Data extracted from a collection
________________________________________

(** [UpdateSecret], internal/k8s/secret.go *)
Definition UpdateSecret (s : secret) : pprog (option error) :=
  r ← retry tt (λ _,
    r ← call (SecretGet (s_name s) (s_namespace s));
    match r with
    | Err e => Ret (Some e, tt)
    | Ok now => err ← call (SecretPatch now (with_secret_meta (s_labels s) (s_annotations s) now)); Ret (err, tt)
    end);
  Ret r.1.

(** [GetSecret], internal/k8s/secret.go *)
Definition GetSecret (name ns : string) : pprog (result error secret) :=
  r ← call (SecretGet name ns);
  match r with
  | Ok s => _ ← call (SecretCacheSet (ns +:+ "/" +:+ name) s); Ret (Ok s)
  | Err e => Ret (Err e)
  end.

(** [GetSecrets], internal/k8s/secret.go *)
Definition GetSecrets (ns : string) (projects : list string) (labels : gmap string string) : pprog (result error (list secret)) :=
  r ← call (SecretList ns projects labels);
  Ret (match r with Ok l => Ok l | Err e => Err (wrap_error "list  error" e) end).
End Client.
(** [HandleSecret], internal/service/middlewarepackage/middlewarepackage.go:254-298 *)
Definition package_object s (pkg : package) : option middleware_package :=
  let files := fst <$> visit (pk_files pkg) in
  let md := pk_metadata pkg in
  crds ← catalog_names "crds" files;
  configurations ← catalog_names "configurations" files;
  actions ← catalog_names "actions" files;
  baselines ← catalog_names "baselines" files;
  Some (MiddlewarePackage (s_name s) "" 0 (normalizedPackageLabels (s_labels s)) ∅
    (MiddlewarePackageSpec (md_name md) (md_version md) (md_owner md) (md_type md) (md_description md)
       crds baselines configurations actions) (CatalogStatus 0 [] "")).

(** Created, or updated where it exists. *)
(** [HandleSecret], internal/service/middlewarepackage/middlewarepackage.go:300-309 *)
Definition register_package (mp : middleware_package) : pprog (option error) :=
  err ← CreateMiddlewarePackage mp;
  match err with
  | Some e => if is_already_exists e then UpdateMiddlewarePackage mp else Ret (Some e)
  | None => Ret None
  end.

________________________________________

Your task: Show every line above in which the word "call" appears.

Output of the exercise:
    r ← call (SecretGet (s_name s) (s_namespace s));
    | Ok now => err ← call (SecretPatch now (with_secret_meta (s_labels s) (s_annotations s) now)); Ret (err, tt)
  r ← call (SecretGet name ns);
  | Ok s => _ ← call (SecretCacheSet (ns +:+ "/" +:+ name) s); Ret (Ok s)
  r ← call (SecretList ns projects labels);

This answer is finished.